Carpenter, who is a member of the task force, objected to discussion of “specific budget reduction options” being held in closed session.

“They had four items, four city facilities they’re talking about closing, and I objected to that being in camera,” he told Brant News.

Carpenter said he would not disclose the facilities in order not to be found in violation of an in-camera proceeding.

However, they’ve been discussed in a public forum many times, the Ward 4 representative said. Because individuals potentially affected by the closures weren’t specific or identifiable, the discussion should not have happened behind closed doors, he said.

Under the Municipal Act, all meetings of a municipal council, local board or a committee of either of them are open to the public with a limited number of exceptions that allow for a closed session. One of the exceptions is personal matters about an identifiable individual, including municipal or local board employees – the reason cited on the agenda for the Sept. 22 in camera session.

Carpenter left the meeting after voting no and vowing to lodge a complaint to the Ontario ombudsman. He later rejoined his colleagues for a special meeting of city council held some 45 minutes later.

A Brant News reporter was not present for the budget task force meeting held in the Charlie Ward Room at city hall. Carpenter contacted Brant News about his complaint.

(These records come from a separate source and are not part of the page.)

(** * ScandEval: the OpenAI tokenizer and model wrappers

    A shallow embedding of [src/scandeval/openai_models.py]: the class
    [OpenAITokenizer] (construction, batch encoding, decoding) and the
    class [OpenAIModel] (the [generate] method with its probe of the
    remote API, its retry loop and the reassembly of the output tensor).

    Conventions.
    - Token ids are integers ([Z]).  Every tiktoken vocabulary is far
      below [2^24], so storing ids in a float32 [Tensor(...)] and reading
      them back with [.long()] is the identity on them; tensors are kept
      as lists of [Z].
    - Python exceptions are values of [exn]; code that can raise returns
      a [result].
    - Python strings are [string]s that hold the UTF-8 bytes of the text;
      [str.strip()] removes every Unicode white space character.
    - The libraries the module calls (tiktoken, torch, transformers,
      openai) are not part of the repository: the BPE encoding is a
      record of functions, the remote API is an oracle, and the torch
      helpers are modelled by what they compute on lists. *)

From Stdlib Require Import Ascii String.
From stdpp Require Import base numbers list list_numbers strings gmap.

(** ** Exceptions and results *)

Inductive exn :=
  | RateLimitError                     (* openai.error.RateLimitError *)
  | APIError                           (* openai.error.APIError *)
  | InvalidRequestError (str_e : string) (* openai.error.InvalidRequestError; [str(e)] *)
  | OpenAIError (kind : string)        (* any other openai.error class *)
  | TypeError
  | AttributeError (name : string)
  | IndexError
  | ValueError
  | KeyError
  | RuntimeError.

Global Instance exn_eq_dec : EqDecision exn.
Proof. solve_decision. Defined.

Inductive result (A : Type) :=
  | Ok (a : A)
  | Err (e : exn).
Global Arguments Ok {A} a.
Global Arguments Err {A} e.

Global Instance result_ret : MRet result := λ A a, Ok a.
Global Instance result_bind : MBind result := λ A B f r,
  match r with Ok a => f a | Err e => Err e end.
Global Instance result_fmap : FMap result := λ A B f r,
  match r with Ok a => Ok (f a) | Err e => Err e end.

(** ** Python and torch helpers *)

(** [x or d] on an optional integer: [None] and [0] are both falsy. *)
Definition py_or (x : option Z) (d : Z) : Z :=
  match x with
  | Some v => if bool_decide (v = 0%Z) then d else v
  | None => d
  end.

(** [token_id != pad] where [pad] may be [None]: an integer never equals
    [None]. *)
Definition py_ne (token_id : Z) (pad : option Z) : bool :=
  match pad with
  | Some p => bool_decide (token_id ≠ p)
  | None => true
  end.

(** [torch.nn.utils.rnn.pad_sequence(sequences, batch_first=True,
    padding_value=v)]: every sequence is extended on the right to the
    length of the longest one; an empty list of sequences is refused. *)
Definition pad_to (max_len : nat) (padding_value : Z) (s : list Z) : list Z :=
  s ++ replicate (max_len - length s) padding_value.

Definition pad_sequence (sequences : list (list Z)) (padding_value : Z)
    : result (list (list Z)) :=
  match sequences with
  | [] => Err RuntimeError
  | _ =>
      let max_len := max_list (length <$> sequences) in
      Ok (pad_to max_len padding_value <$> sequences)
  end.

(** [str.strip()].  A Python string is held as its UTF-8 bytes.  The
    characters [strip] removes are those for which [str.isspace] holds:
    U+0009-U+000D, U+001C-U+0020, U+0085, U+00A0, U+1680, U+2000-U+200A,
    U+2028, U+2029, U+202F, U+205F and U+3000, here with the bytes of
    each. *)
Definition utf8 (bytes : list nat) : string :=
  string_of_list_ascii (ascii_of_nat <$> bytes).

Definition white_space : list string :=
  utf8 <$>
    [[9]; [10]; [11]; [12]; [13]; [28]; [29]; [30]; [31]; [32];
     [194; 133]; [194; 160]; [225; 154; 128];
     [226; 128; 128]; [226; 128; 129]; [226; 128; 130]; [226; 128; 131];
     [226; 128; 132]; [226; 128; 133]; [226; 128; 134]; [226; 128; 135];
     [226; 128; 136]; [226; 128; 137]; [226; 128; 138];
     [226; 128; 168]; [226; 128; 169]; [226; 128; 175];
     [226; 129; 159]; [227; 128; 128]].

(** [s] without its prefix [p], if it starts with [p]. *)
Fixpoint drop_prefix (p s : string) : option string :=
  match p, s with
  | EmptyString, _ => Some s
  | String a p', String b s' =>
      if Ascii.eqb a b then drop_prefix p' s' else None
  | String _ _, EmptyString => None
  end.

(** [s] without the one of [spaces] it starts with, if any. *)
Definition drop_space (spaces : list string) (s : string) : option string :=
  foldr (λ p other,
           match drop_prefix p s with Some rest => Some rest | None => other end)
        None spaces.

(** Leading [spaces] are dropped one after the other; every step takes a
    byte at least, so the length of the string is fuel enough. *)
Fixpoint strip_left (spaces : list string) (fuel : nat) (s : string) : string :=
  match fuel with
  | O => s
  | S fuel =>
      match drop_space spaces s with
      | Some rest => strip_left spaces fuel rest
      | None => s
      end
  end.

Definition lstrip (s : string) : string :=
  strip_left white_space (String.length s) s.

Definition rstrip (s : string) : string :=
  String.rev
    (strip_left (String.rev <$> white_space) (String.length s) (String.rev s)).

Definition strip (s : string) : string := rstrip (lstrip s).

(** [needle in hay] on strings. *)
Fixpoint contains (needle hay : string) : bool :=
  String.prefix needle hay ||
  match hay with
  | String _ hay' => contains needle hay'
  | EmptyString => false
  end.

(** ** Configuration objects *)

Module ModelConfig.
Record t := { model_id : string }.
End ModelConfig.

(** The Hugging Face configuration: the three token ids the wrapper reads,
    each of which may be [None]. *)
Module PretrainedConfig.
Record t := {
  bos_token_id : option Z;
  eos_token_id : option Z;
  pad_token_id : option Z
}.
End PretrainedConfig.

(** ** The tiktoken encoding

    [encode text allowed_special] and [decode tokens]; both can raise. *)
Module Encoding.
Record t := {
  encode : string → gset string → result (list Z);
  decode : list Z → result string
}.
End Encoding.

(** ** OpenAITokenizer *)

Module OpenAITokenizer.

Record t := {
  model_config : ModelConfig.t;
  hf_model_config : PretrainedConfig.t;
  encoding : Encoding.t;
  bos_token_id : Z;
  cls_token_id : Z;
  eos_token_id : Z;
  sep_token_id : Z;
  pad_token_id : Z;
  bos_token : string;
  cls_token : string;
  eos_token : string;
  sep_token : string;
  pad_token : string
}.

(** The argument of [__call__]: one string or a list of strings. *)
Inductive text_arg :=
  | Str (text : string)
  | StrList (texts : list string).

Section with_tiktoken.
(** [tiktoken.encoding_for_model]. *)
Variable encoding_for_model : string → result Encoding.t.

Definition init (model_config : ModelConfig.t)
    (hf_model_config : PretrainedConfig.t) : result t :=
  encoding ← encoding_for_model (ModelConfig.model_id model_config);
  let bos_token_id := py_or (PretrainedConfig.bos_token_id hf_model_config) (-1) in
  let cls_token_id := bos_token_id in
  let eos_token_id := py_or (PretrainedConfig.eos_token_id hf_model_config) (-1) in
  let sep_token_id := eos_token_id in
  let pad_token_id := py_or (PretrainedConfig.pad_token_id hf_model_config) (-1) in
  bos_token ← Encoding.decode encoding [bos_token_id];
  let cls_token := bos_token in
  eos_token ← Encoding.decode encoding [eos_token_id];
  let sep_token := eos_token in
  mret {| model_config := model_config;
          hf_model_config := hf_model_config;
          encoding := encoding;
          bos_token_id := bos_token_id;
          cls_token_id := cls_token_id;
          eos_token_id := eos_token_id;
          sep_token_id := sep_token_id;
          pad_token_id := pad_token_id;
          bos_token := bos_token;
          cls_token := cls_token;
          eos_token := eos_token;
          sep_token := sep_token;
          pad_token := "<pad>" |}.
End with_tiktoken.

Definition allowed_special (self : t) : gset string :=
  {[ bos_token self; eos_token self; cls_token self; sep_token self;
     pad_token self ]}.

(** [__call__]; the value is the [input_ids] entry of the returned
    [BatchEncoding]. *)
Definition call (self : t) (text : text_arg) : result (list (list Z)) :=
  let text_list := match text with Str s => [s] | StrList l => l end in
  input_ids ←
    mapM (λ text, Encoding.encode (encoding self) text (allowed_special self))
         text_list;
  pad_sequence input_ids (pad_token_id self).

Definition decode (self : t) (token_ids : list Z) : result string :=
  let token_ids :=
    filter (λ token_id, token_id ≠ pad_token_id self) token_ids in
  Encoding.decode (encoding self) token_ids.

End OpenAITokenizer.

(** ** The world [generate] runs in

    A [GenerationConfig] is a Python object whose attributes are set by
    name: a finite map from attribute names to values, living in a heap so
    that the caller and [generate] can hold the same object.  The remote
    API is an oracle that answers a request after having seen the events
    so far; every request, every [sleep] and every debug message is
    appended to the trace. *)

Abbreviation loc := positive.

Module Tensor.
(** The tensors [generate] receives and returns: [dim() = 1] or
    [dim() = 2], given by [tolist()]. *)
Inductive t :=
  | Tensor1 (ids : list Z)
  | Tensor2 (rows : list (list Z)).

Definition dim (x : t) : nat :=
  match x with Tensor1 _ => 1 | Tensor2 _ => 2 end.
End Tensor.
(** X13. The query wrappers write to [console.error] exactly when the
    outbound call failed (no answer, a status outside 2xx, or a payload from
    which the articles cannot be mapped): an answer that was read is never
    logged as an error, and a failure never goes unlogged. *)
Theorem X13_logged_iff_failed :
  forall (apiKey : string) (net : Eff.network),
    (forall args,
       let tr := (Eff.run (NewsService.getTopHeadlines apiKey args) net).2 in
       Observations.logged tr = true <-> Vocabulary.call_failed net tr) /\
    (forall args,
       let tr := (Eff.run (NewsService.searchNews apiKey args) net).2 in
       Observations.logged tr = true <-> Vocabulary.call_failed net tr) /\
    (forall args,
       let tr := (Eff.run (NewsService.getCompanyNews apiKey args) net).2 in
       Observations.logged tr = true <-> Vocabulary.call_failed net tr).
Proof.
  intros apiKey net. split; [|split]; intros args; cbv zeta.
  - destruct (QueryFacts.getTopHeadlines_fetch apiKey args) as [req [-> _]].
    apply LogFacts.fetch_logged.
  - destruct (JS.truthy (NewsService.sn_query args)) eqn:Hq.
    + destruct (QueryFacts.searchNews_fetch apiKey args Hq) as [req [-> _]].
      apply LogFacts.fetch_logged.
    + rewrite QueryFacts.searchNews_guard by exact Hq. apply LogFacts.silent_guard.
  - destruct (JS.truthy (NewsService.cn_companyName args)) eqn:Hq.
    + destruct (QueryFacts.getCompanyNews_fetch apiKey args Hq) as [req [-> _]].
      apply LogFacts.fetch_logged.
    + rewrite QueryFacts.getCompanyNews_guard by exact Hq. apply LogFacts.silent_guard.
Qed.

Module PulseFacts.
Import JS Eff NewsService Vocabulary Observations WrapperFacts.





End PulseFacts.



Module MoversFacts.
Import JS Eff NewsService Vocabulary Observations WrapperFacts.


End MoversFacts.



Module RouteFacts2.
Import JS Eff NewsService Server Vocabulary Observations WrapperFacts.


Lemma wrapper_answers net m :
  degrades_to_empty net m -> exists r tr, run m net = (inr r, tr).
Proof. intros [r [tr [Hrun _]]]. eauto. Qed.







End RouteFacts2.



Module RouteFacts3.
Import JS Eff NewsService Server Vocabulary Observations WrapperFacts.





End RouteFacts3.



Module RevisionFacts.
Import JS Eff Vocabulary Observations WrapperFacts.

(** The shape shared by the first wrappers once the request is built. *)
Lemma first_run callback label req net :
  run (try_catch
         (data ← axios_get req; lift (FirstNewsService.read_result callback data))
         (fun error => console_error label error;; mret FirstNewsService.empty_result)) net =
  match settle (net 0%nat req) with
  | inr data =>
      match FirstNewsService.read_result callback data with
      | Some r => (inr r, [HttpGet req])
      | None => (inr FirstNewsService.empty_result, [HttpGet req; ConsoleError label TypeError])
      end
  | inl e => (inr FirstNewsService.empty_result, [HttpGet req; ConsoleError label e])
  end.
Proof.
  unfold_eff. change (List.length (requests [])) with 0%nat.
  destruct (settle (net 0%nat req)) as [e|data]; [reflexivity|].
  destruct (FirstNewsService.read_result callback data); reflexivity.
Qed.

Lemma mapHeadline_not_nullish item l :
  FirstNewsService.mapHeadline item = Some l ->
  is_nullish item = false /\ is_nullish (get_prop_opt item "source") = false.
Proof.
  destruct item as [| | b | n | s | items | props]; try discriminate; cbn; intros H.
  all: split; [reflexivity|]; try discriminate H.
  destruct (assoc "source" props); try discriminate H; reflexivity.
Qed.

Lemma mapSearched_not_nullish item l :
  FirstNewsService.mapSearched item = Some l ->
  is_nullish item = false /\ is_nullish (get_prop_opt item "source") = false.
Proof.
  destruct item as [| | b | n | s | items | props]; try discriminate; cbn; intros H.
  all: split; [reflexivity|]; try discriminate H.
  destruct (assoc "source" props); try discriminate H; reflexivity.
Qed.

(** Where a first callback maps every element, the normalization does too,
    to as many records. *)
Lemma mapM_first_then_current callback items (mapped : list FirstNewsService.MappedArticle) :
  (forall item l, callback item = Some l -> is_nullish item = false) ->
  mapM callback items = Some mapped ->
  exists out, mapM NewsService.normalizeArticle items = Some out /\
              List.length out = List.length mapped.
Proof.
  intros Hcb Hm. apply mapM_Some_1 in Hm.
  induction Hm as [|item l items mapped Hl _ [out [Hout Hlen]]].
  - exists []. split; reflexivity.
  - destruct (normalizeArticle_is_Some item (Hcb _ _ Hl)) as [a Ha].
    exists (a :: out). split; [|cbn; now rewrite Hlen].
    cbn [mapM]. rewrite Ha. cbn. rewrite Hout. reflexivity.
Qed.

Lemma read_first_then_current callback data rf :
  (forall item l, callback item = Some l -> is_nullish item = false) ->
  FirstNewsService.read_result callback data = Some rf ->
  exists rc, NewsService.read_result data = Some rc /\
             NewsService.totalResults rc = FirstNewsService.totalResults rf /\
             List.length (NewsService.articles rc)
             = List.length (FirstNewsService.articles rf).
Proof.
  intros Hcb. unfold FirstNewsService.read_result, NewsService.read_result.
  destruct (get_prop data "articles") as [raw|]; [|discriminate]. cbn.
  destruct raw as [| | | | | items |]; try discriminate.
  destruct (mapM callback items) as [mapped|] eqn:Em; [|discriminate]. cbn.
  destruct (mapM_first_then_current callback items mapped Hcb Em) as [out [Hout Hlen]].
  rewrite Hout. cbn.
  destruct (get_prop data "totalResults") as [total|]; [|discriminate]. cbn.
  intros [= <-]. eexists. split; [reflexivity|]. split; [reflexivity | exact Hlen].
Qed.

End RevisionFacts.

Module RevisionFacts2.
Import JS Eff Vocabulary Observations Revisions WrapperFacts.

Lemma get_prop_not_nullish v k : is_nullish v = false -> get_prop v k = Some (get_prop_opt v k).
Proof. destruct v; try discriminate; reflexivity. Qed.

Lemma first_fetch_run callback label req net :
  run (first_fetch callback label req) net =
  match settle (net 0%nat req) with
  | inr data =>
      match FirstNewsService.read_result callback data with
      | Some r => (inr r, [HttpGet req])
      | None => (inr FirstNewsService.empty_result, [HttpGet req; ConsoleError label TypeError])
      end
  | inl e => (inr FirstNewsService.empty_result, [HttpGet req; ConsoleError label e])
  end.
Proof. apply RevisionFacts.first_run. Qed.

Lemma fetch_carries_over callback label label' req net :
  (forall item l, callback item = Some l -> is_nullish item = false) ->
  answers_carry_over net (first_fetch callback label req) (fetch label' req).
Proof.
  intros Hcb. unfold answers_carry_over. rewrite first_fetch_run, fetch_run.
  destruct (settle (net 0%nat req)) as [e|data].
  - eexists _, _, _, _. repeat split; try reflexivity; discriminate.
  - destruct (FirstNewsService.read_result callback data) as [rf|] eqn:Ef.
    + destruct (RevisionFacts.read_first_then_current callback data rf Hcb Ef)
        as [rp [-> [Htot Hlen]]].
      eexists _, _, _, _. repeat split; try reflexivity; assumption.
    + destruct (NewsService.read_result data);
        eexists _, _, _, _; repeat split; try reflexivity; discriminate.
Qed.

(** A callback that reads [article.source.name] raises on an element without
    source. *)
Lemma mapM_without_source (callback : value -> option FirstNewsService.MappedArticle) items :
  (forall item l, callback item = Some l -> is_nullish (get_prop_opt item "source") = false) ->
  Exists (fun item => is_nullish (get_prop_opt item "source") = true) items ->
  mapM callback items = None.
Proof.
  intros Hcb Hex. destruct (mapM callback items) as [mapped|] eqn:Em; [|reflexivity].
  exfalso. apply mapM_Some_1 in Em.
  induction Em as [|item l items mapped Hl _ IH]; [inversion Hex|].
  apply Exists_cons in Hex as [Hhere|Hlater]; [|now apply IH].
  rewrite (Hcb _ _ Hl) in Hhere. discriminate Hhere.
Qed.

Lemma fetch_lost_without_source callback label label' req net :
  (forall item l, callback item = Some l -> is_nullish (get_prop_opt item "source") = false) ->
  lost_without_source net (first_fetch callback label req) (fetch label' req).
Proof.
  intros Hcb req' data items Hhead Hs Harts Hall Hex.
  assert (req' = req) as ->.
  { rewrite first_fetch_run in Hhead.
    destruct (settle (net 0%nat req)); [|destruct (FirstNewsService.read_result _ _)];
      cbn in Hhead; congruence. }
  rewrite first_fetch_run, fetch_run, Hs.
  assert (Hdata : is_nullish data = false).
  { destruct data; try reflexivity; discriminate Harts. }
  assert (Hfirst : FirstNewsService.read_result callback data = None).
  { unfold FirstNewsService.read_result.
    rewrite (get_prop_not_nullish data "articles" Hdata), Harts. cbn.
    now rewrite (mapM_without_source callback items Hcb Hex). }
  rewrite Hfirst. split; [reflexivity|]. split; [reflexivity|].
  assert (Hsome : is_Some (mapM NewsService.normalizeArticle items)).
  { apply mapM_is_Some. eapply Forall_impl; [exact Hall|].
    intros item Hitem. now apply normalizeArticle_is_Some. }
  destruct Hsome as [out Hout].
  assert (Hpresent : NewsService.read_result data
                     = Some {| NewsService.articles := out;
                               NewsService.totalResults := get_prop_opt data "totalResults" |}).
  { unfold NewsService.read_result.
    rewrite (get_prop_not_nullish data "articles" Hdata),
      (get_prop_not_nullish data "totalResults" Hdata), Harts.
    cbn. rewrite Hout. reflexivity. }
  rewrite Hpresent. eexists. split; [reflexivity|]. split; [|reflexivity].
  cbn. apply mapM_Some_1 in Hout. symmetry. eapply Forall2_length. exact Hout.
Qed.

He said he also plans to bring forward a resolution to resign from the budget task force.

The other task force members are Mayor Chris Friel and councillors John Utley, Rick Weaver, David Neumann and Dan McCreary, who is the chair. Councillors Larry Kings and Brian Van Tilborg also sat in on the Sept. 22 meeting in a non-voting capacity.

“We were on solid ground to go in camera to discuss what we went in camera to discuss,” McCreary said. “We were discussing people’s employment and also discussing the kinds of things we should be talking to the union about before going public.”

Neumann voted against going in camera but stayed for most of the closed-door discussion.

“For me it was not black and white,” he said.

“The staff were feeling concerned for the staff who work in these facilities,” Neumann said.

He said he would push for “full public consultation” before any closures take place.

Friel said he and Neumann “narrowed the focus” of what was discussed in camera during the open debate.

“Quite honestly if (Carpenter) had stayed instead of storming out and been part of the mature discussion, he would have been satisfied with it,” Friel said.

The mayor said the council holds itself to high standards in decisions to go in camera. For example, council doesn’t hold closed-door “education sessions” that are permissible under the Municipal Act.

“We do everything to the letter of the law in how we manage it,” Friel said.

Carpenter disagreed.

“It’s really finite what they can do and they just stretch it like crazy,” he said.

Carpenter tried to file the complaint to the ombudsman but was redirected to Local Authority Service, a not-for-profit organization created by the Association of Municipalities of Ontario (AMO). The City of Brantford previously appointed LAS as its closed meeting investigator. The firm Amberley Gavel investigates closed-door complaints on behalf of LAS.

Amberley Gavel previously investigated a closed meeting complaint brought against Brantford by six citizens in 2010. The investigation found two of 14 meetings held by the south side of Colborne Street task force violated rules for holding closed-door meetings. Carpenter was a member of that task force.